EXERCISE –
Copy nothing from the entries below except the lines from the one containing "(** [sub in s]. *)" through the one containing "Definition is_lower (c", and copy those exactly.

Segment Start: LISTED ENTRIES

(** * KawaiiGPT analysis scripts: fact extraction, categorisation, reports

    A shallow embedding of the analysis scripts ([extract_knowledge.py],
    [sensai_feature_analysis.py], [enhanced_sensai_analysis.py],
    [analyze_kawaiigpt.py], [serena_analysis.py], [analyze_repo.py],
    [run_serena_onboarding.py]) together with the properties their
    specification states about them.

    Python values are modelled as follows.
    - [str] is [string], the UTF-8 encoding of the text: the substring
      and prefix tests compare bytes, [len] and slices count characters.
      [str.lower] is a parameter of the categorizer and of the analyses
      built on it; [lower] below is its restriction to ASCII text, for the
      scripts that compare lower-cased text with ASCII keywords.
    - A dict with a fixed set of keys is a record; a key that the code
      reads with [.get(key, default)] or that only some code paths set is
      an [option] field.  A dict used as a lookup table is a [gmap]; a
      dict that is iterated is an association list in insertion order.
    - A raised exception is the [Raise] case of [outcome]; the calls into
      the interpreter and its libraries that can raise ([open], [read],
      [ast.parse], [ast.unparse], [json.load], [json.dump]) and the
      regular expression engine are parameters.
    - What the scripts print to the console is left out. *)

From Stdlib Require Import ZArith List String Ascii Bool Lia Sorted Permutation.
From stdpp Require Import base option list strings gmap pretty.

Import ListNotations.
Local Open Scope nat_scope.
Set Warnings "-register-all".

(** ** Python string primitives *)

Module PyStr.

(** [c.lower()] on one ASCII character; a byte outside [A-Z] is left
    alone. *)
Definition lower_char (c : ascii) : ascii :=
  let n := nat_of_ascii c in
  if (65 <=? n) && (n <=? 90) then ascii_of_nat (n + 32) else c.

(** [s.lower()] on ASCII text. *)
Fixpoint lower (s : string) : string :=
  match s with
  | EmptyString => EmptyString
  | String c t => String (lower_char c) (lower t)
  end.

(** [s.startswith(p)]. *)
Fixpoint startswith (p s : string) : bool :=
  match p, s with
  | EmptyString, _ => true
  | String _ _, EmptyString => false
  | String a p', String b s' => if ascii_dec a b then startswith p' s' else false
  end.

(** [sub in s]. *)
Fixpoint contains (sub s : string) : bool :=
  startswith sub s ||
  match s with
  | EmptyString => false
  | String _ t => contains sub t
  end.

(** [any(keyword in s for keyword in keywords)]. *)
Definition any_in (keywords : list string) (s : string) : bool :=
  existsb (fun keyword => contains keyword s) keywords.

(** In UTF-8 a byte of the form [10xxxxxx] continues a character and
    every other byte starts one. *)
Definition is_continuation (c : ascii) : bool :=
  let n := nat_of_ascii c in (128 <=? n) && (n <? 192).

(** [len(s)]: the number of characters. *)
Fixpoint len (s : string) : nat :=
  match s with
  | EmptyString => 0
  | String c t => (if is_continuation c then 0 else 1) + len t
  end.

(** [os.path.basename] on POSIX: what follows the last slash. *)
Fixpoint basename (p : string) : string :=
  match p with
  | EmptyString => EmptyString
  | String c t =>
      if contains "/" t then basename t
      else if ascii_dec c "/" then t else p
  end.

(** Truth value of a string: non-empty. *)
Definition truthy (s : string) : bool :=
  match s with EmptyString => false | String _ _ => true end.

Definition is_upper (c : ascii) : bool :=
  let n := nat_of_ascii c in (65 <=? n) && (n <=? 90).

Definition is_lower (c : ascii) : bool :=
  let n := nat_of_ascii c in (97 <=? n) && (n <=? 122).

Definition upper_char (c : ascii) : ascii :=
  if is_lower c then ascii_of_nat (nat_of_ascii c - 32) else c.

(** [s.replace(a, b)] for one-character [a] and [b]. *)
Fixpoint replace (a b : ascii) (s : string) : string :=
  match s with
  | EmptyString => EmptyString
  | String c t => String (if ascii_dec c a then b else c) (replace a b t)
  end.

(** [s.title()]: a letter is upper-cased when the character before it
    is not a letter, and lower-cased otherwise. *)
Fixpoint title_from (previous_is_cased : bool) (s : string) : string :=
  match s with
  | EmptyString => EmptyString
  | String c t =>
      if is_upper c || is_lower c then
        String (if previous_is_cased then lower_char c else upper_char c)
          (title_from true t)
      else String c (title_from false t)
  end.

Definition title (s : string) : string := title_from false s.

(** The newline character. *)
Definition nl : string := String (ascii_of_nat 10) EmptyString.

(** [sorted(items, key=key, reverse=True)]: descending, and stable
    (items with equal keys stay in their order). *)
Fixpoint insert_desc {A : Type} (key : A -> Z) (x : A) (l : list A) : list A :=
  match l with
  | [] => [x]
  | y :: l' => if (key y <=? key x)%Z then x :: y :: l' else y :: insert_desc key x l'
  end.

Definition sorted_desc {A : Type} (key : A -> Z) (l : list A) : list A :=
  fold_right (insert_desc key) [] l.

End PyStr.

(** ** [sensai_feature_analysis.py]: the keyword categorizer *)

Module Categorizer.
Import PyStr.

(** The keys of [self.categories], in the order [__init__] lists them. *)
Definition category_labels : list string :=
  [ "installation"; "configuration"; "user_interface"; "api_integration";
    "data_processing"; "authentication"; "utilities"; "error_handling";
    "platform_detection"; "dependency_management"; "voice_processing";
    "translation"; "cryptography" ].

Section Lower.
(** [str.lower]. *)
Variable lower : string -> string.

(** [FeatureCategorizer.categorize_feature].  [feature_type] and
    [context] are accepted and ignored, as in the source. *)
Definition categorize_feature (feature_name feature_type : string)
    (context : list (string * string)) : string :=
  let name_lower := lower feature_name in
  if any_in ["install"; "setup"; "package"; "dependencies"] name_lower then
    "installation"
  else if any_in ["detect"; "os"; "platform"; "termux"; "linux"; "android"] name_lower then
    "platform_detection"
  else if any_in ["config"; "setting"; "mode"; "option"] name_lower then
    "configuration"
  else if any_in ["ui"; "interface"; "display"; "show"; "print"; "prompt"] name_lower then
    "user_interface"
  else if any_in ["api"; "request"; "http"; "client"; "fetch"] name_lower then
    "api_integration"
  else if any_in ["voice"; "tts"; "audio"; "sound"; "alsa"; "speak"] name_lower then
    "voice_processing"
  else if any_in ["translate"; "translation"; "language"] name_lower then
    "translation"
  else if any_in ["crypto"; "encrypt"; "decrypt"; "hash"; "secure"] name_lower then
    "cryptography"
  else if any_in ["process"; "parse"; "transform"; "convert"; "generate"] name_lower then
    "data_processing"
  else if any_in ["error"; "exception"; "try"; "catch"; "handle"] name_lower then
    "error_handling"
  else if any_in ["util"; "helper"; "common"; "shared"; "base"] name_lower then
    "utilities"
  else
    "utilities".

End Lower.

(** [str.lower] leaves text written in the letters [a] to [z] where it
    is: such a keyword that occurs in a string occurs in the lower-cased
    string too. *)
Definition keeps_lower_case (lower : string -> string) : Prop :=
  forall keyword s,
    forallb is_lower (list_ascii_of_string keyword) = true ->
    contains keyword s = true ->
    contains keyword (lower s) = true.

(** The specification's reading: an ordered list of substring rules,
    the first rule with a keyword occurring in the lower-cased name
    decides, and ["utilities"] is the default. *)
Definition rules : list (list string * string) :=
  [ (["install"; "setup"; "package"; "dependencies"], "installation");
    (["detect"; "os"; "platform"; "termux"; "linux"; "android"], "platform_detection");
    (["config"; "setting"; "mode"; "option"], "configuration");
    (["ui"; "interface"; "display"; "show"; "print"; "prompt"], "user_interface");
    (["api"; "request"; "http"; "client"; "fetch"], "api_integration");
    (["voice"; "tts"; "audio"; "sound"; "alsa"; "speak"], "voice_processing");
    (["translate"; "translation"; "language"], "translation");
    (["crypto"; "encrypt"; "decrypt"; "hash"; "secure"], "cryptography");
    (["process"; "parse"; "transform"; "convert"; "generate"], "data_processing");
    (["error"; "exception"; "try"; "catch"; "handle"], "error_handling");
    (["util"; "helper"; "common"; "shared"; "base"], "utilities") ].

Definition rule_matches (name_lower : string) (r : list string * string) : bool :=
  any_in (fst r) name_lower.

Segment End: LISTED ENTRIES

ANSWER SECTION –
(** [sub in s]. *)
Fixpoint contains (sub s : string) : bool :=
  startswith sub s ||
  match s with
  | EmptyString => false
  | String _ t => contains sub t
  end.

(** [any(keyword in s for keyword in keywords)]. *)
Definition any_in (keywords : list string) (s : string) : bool :=
  existsb (fun keyword => contains keyword s) keywords.

(** In UTF-8 a byte of the form [10xxxxxx] continues a character and
    every other byte starts one. *)
Definition is_continuation (c : ascii) : bool :=
  let n := nat_of_ascii c in (128 <=? n) && (n <? 192).

(** [len(s)]: the number of characters. *)
Fixpoint len (s : string) : nat :=
  match s with
  | EmptyString => 0
  | String c t => (if is_continuation c then 0 else 1) + len t
  end.

(** [os.path.basename] on POSIX: what follows the last slash. *)
Fixpoint basename (p : string) : string :=
  match p with
  | EmptyString => EmptyString
  | String c t =>
      if contains "/" t then basename t
      else if ascii_dec c "/" then t else p
  end.

(** Truth value of a string: non-empty. *)
Definition truthy (s : string) : bool :=
  match s with EmptyString => false | String _ _ => true end.

Definition is_upper (c : ascii) : bool :=
  let n := nat_of_ascii c in (65 <=? n) && (n <=? 90).

Definition is_lower (c : ascii) : bool :=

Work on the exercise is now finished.